--- Material for this task ---
(** The call of the renderer on a row of the store. *)
Lemma generate_payment_pdf_eq env w p r :
  heap w !! p = Some r ->
  generate_payment_pdf env p w
  = if has_surrogate (header_text env)
    then (Raise (UnicodeEncodeError (u "surrogates not allowed")), w)
    else (render_outcome env r, set_heap w p (normalize_row r)).
Proof.
  intros H. unfold generate_payment_pdf, add_page, PDF_header. cbv zeta.
  unfold bind at 1. unfold bind at 1. rewrite multi_cell_run.
  destruct (has_surrogate (header_text env)); [reflexivity|].
  unfold bind at 1. rewrite cell_run.
  change (has_surrogate (u "Potvrzení o přijaté platbě")) with false.
  cbv iota. unfold ret at 1.
  unfold bind at 1. unfold read_row at 1.
  rewrite (lookup_total_Some _ _ _ H).
  unfold bind at 1. rewrite (replace_loop_run _ _ _ _ H).
  fold (normalize_row r).
  unfold bind at 1. unfold read_row.
  rewrite (lookup_total_Some _ _ (normalize_row r))
    by (eapply set_heap_lookup; exact H).
  rewrite !shown_after_loop.
  unfold render_outcome, printed_fields. cbn [map existsb].
  unfold bind at 1. rewrite multi_cell_run.
  match goal with
  | |- context [has_surrogate (?a ++ [10] ++ ?b)] =>
      change (has_surrogate (a ++ [10] ++ b)) with false
  end.
  cbv iota.
  unfold bind at 1. rewrite cell_run.
  rewrite (has_surrogate_after (u _)) by reflexivity.
  destruct (has_surrogate (shown r ZPRAVA)); [reflexivity|].
  unfold bind at 1. rewrite cell_run.
  rewrite (has_surrogate_after (u _)) by reflexivity.
  destruct (has_surrogate (shown r VAR_SYMBOL)); [reflexivity|].
  unfold bind at 1. rewrite cell_run.
  change (has_surrogate (u "Detail platby:")) with false. cbv iota.
  unfold bind at 1. rewrite cell_run.
  rewrite (has_surrogate_after (u _)) by reflexivity.
  destruct (has_surrogate (shown r DATUM_ZAUCTOVANI)); [reflexivity|].
  unfold bind at 1. rewrite cell_run.
  rewrite (has_surrogate_after (u _)) by reflexivity.
  rewrite (has_surrogate_app (shown r CASTKA)).
  rewrite (has_surrogate_after (u " ")) by reflexivity.
  destruct (has_surrogate (shown r CASTKA)); [reflexivity|].
  destruct (has_surrogate (shown r MENA)); [reflexivity|].
  cbn [orb]. cbv iota.
  unfold bind at 1. rewrite cell_run.
  change (has_surrogate RECEIVER) with false. cbv iota.
  unfold bind at 1. rewrite cell_run.
  rewrite (has_surrogate_after (u _)) by reflexivity.
  rewrite (proj1 (today_plain env)).
  unfold output.
  match goal with
  | |- context [existsb (fun o => beyond_font (op_text o)) ?l] =>
      change l with (page env r)
  end.
  rewrite page_beyond_font.
  unfold printed_fields. cbn [map existsb].
  destruct (_ || _); reflexivity.
Qed.

(** A call that returns: the document and the store it leaves. *)
Lemma generate_payment_pdf_returns env w p r pdf w1 :
  heap w !! p = Some r ->
  generate_payment_pdf env p w = (Ret pdf, w1) ->
  pdf = page env r /\ w1 = set_heap w p (normalize_row r)
  /\ has_surrogate (header_text env) = false
  /\ render_outcome env r = Ret (page env r).
Proof.
  intros H Hrun. rewrite (generate_payment_pdf_eq env w p r H) in Hrun.
  destruct (has_surrogate (header_text env)); [discriminate|].
  injection Hrun as Hout <-. split; [|split; [reflexivity|split; [reflexivity|]]].
  - unfold render_outcome in Hout.
    destruct (existsb has_surrogate _); [discriminate|].
    destruct (_ || _); [discriminate|]. injection Hout as <-. reflexivity.
  - rewrite Hout. f_equal. unfold render_outcome in Hout.
    destruct (existsb has_surrogate _); [discriminate|].
    destruct (_ || _); [discriminate|]. injection Hout as <-. reflexivity.
Qed.

Lemma printable_spec s :
  printable s = true <-> has_surrogate s = false /\ beyond_font s = false.
Proof.
  unfold printable. rewrite andb_true_iff, !negb_true_iff. reflexivity.
Qed.


Lemma render_outcome_printable env r :
  printable (header_text env) = true ->
  (forall k, In k printed_fields -> printable (shown r k) = true) ->
  has_surrogate (header_text env) = false
  /\ render_outcome env r = Ret (page env r).
Proof.
  intros Hh Hf. apply printable_spec in Hh. destruct Hh as [Hh1 Hh2].
  split; [exact Hh1|]. unfold render_outcome. rewrite Hh2.
  assert (forall k, In k printed_fields ->
            has_surrogate (shown r k) = false
            /\ beyond_font (shown r k) = false) as H
    by (intros k Hk; apply printable_spec, Hf, Hk).
  unfold printed_fields in *. cbn [map existsb].
  destruct (H ZPRAVA) as [-> ->]; [left; reflexivity|].
  destruct (H VAR_SYMBOL) as [-> ->]; [right; left; reflexivity|].
  destruct (H DATUM_ZAUCTOVANI) as [-> ->]; [do 2 right; left; reflexivity|].
  destruct (H CASTKA) as [-> ->]; [do 3 right; left; reflexivity|].
  destruct (H MENA) as [-> ->]; [do 4 right; left; reflexivity|].
  reflexivity.
Qed.

Lemma page_body env r line : In line (body_lines r) -> In line (page env r).
Proof.
  unfold body_lines, page. intros [<-|[<-|[<-|[<-|[]]]]].
  - do 11 right. left. reflexivity.
  - do 12 right. left. reflexivity.
  - do 15 right. left. reflexivity.
  - do 16 right. left. reflexivity.
Qed.

(** What the four kinds of value of a field put on the page. *)
Lemma shown_cases r :
  (forall k, cells_get k (cells r) = None -> shown r k = u "neuvedeno")
  /\ (forall k, cells_get k (cells r) = Some (PyStr []) ->
        shown r k = u "neuvedeno")
  /\ (forall k c s, cells_get k (cells r) = Some (PyStr (c :: s)) ->
        shown r k = c :: s)
  /\ (forall k, cells_get k (cells r) = Some PyNone -> shown r k = u "None").
Proof.
  unfold shown. repeat split; intros; 
    match goal with H : cells_get _ _ = _ |- _ => rewrite H end; reflexivity.
Qed.

(** ** One turn of the loop over the rows *)

Lemma alloc_lookup w d : heap (alloc w d) !! length (heap w) = Some d.
Proof. simpl. apply list_lookup_middle. reflexivity. Qed.

Lemma date_after_render_eq d :
  row_get DATUM_ZAUCTOVANI (PyStr []) (normalize_row d) = date_after_render d.
Proof.
  unfold row_get, date_after_render. rewrite normalize_row_get.
  destruct (cells_get DATUM_ZAUCTOVANI (cells d)); reflexivity.
Qed.

Lemma new_row_run d w : new_row d w = (Ret (length (heap w)), alloc w d).
Proof. reflexivity. Qed.

Lemma read_row_run w p r : heap w !! p = Some r -> read_row p w = (Ret r, w).
Proof. intros H. unfold read_row. rewrite (lookup_total_Some _ _ _ H). reflexivity. Qed.

(** The start of a turn: the row is made and the amount is read. *)
Ltac loop_head w d :=
  cbn [rows_loop]; unfold bind at 1; rewrite new_row_run;
  unfold bind at 1; rewrite (read_row_run _ _ _ (alloc_lookup w d));
  fold (amount_of d).

(** The renderer has run: the date is read from the row it left. *)
Ltac loop_render w d Hrun :=
  unfold bind at 1; rewrite Hrun;
  unfold bind at 1;
  rewrite (read_row_run _ _ (normalize_row d))
    by (eapply set_heap_lookup; apply alloc_lookup);
  rewrite date_after_render_eq.

Lemma rows_loop_None env d t n paths w :
  amount_of d = PyNone ->
  rows_loop env (Yield d t) n paths w
  = (Raise (AttributeError (u "startswith")), alloc w d).
Proof.
  intros Ha. loop_head w d. rewrite Ha. reflexivity.
Qed.

Lemma rows_loop_negative env d t n paths w a :
  amount_of d = PyStr a -> startswith_char MINUS a = true ->
  rows_loop env (Yield d t) n paths w = rows_loop env t n paths (alloc w d).
Proof.
  intros Ha Hs. loop_head w d. rewrite Ha.
  unfold startswith, bind, ret. rewrite Hs. reflexivity.
Qed.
---
Task statement
Exactly as written, repeat each line from the beginning of the data above to the line containing "intros H. unfold generate_payment_pdf, add_page, PDF_header.", inclusive.

Written response
(** The call of the renderer on a row of the store. *)
Lemma generate_payment_pdf_eq env w p r :
  heap w !! p = Some r ->
  generate_payment_pdf env p w
  = if has_surrogate (header_text env)
    then (Raise (UnicodeEncodeError (u "surrogates not allowed")), w)
    else (render_outcome env r, set_heap w p (normalize_row r)).
Proof.
  intros H. unfold generate_payment_pdf, add_page, PDF_header. cbv zeta.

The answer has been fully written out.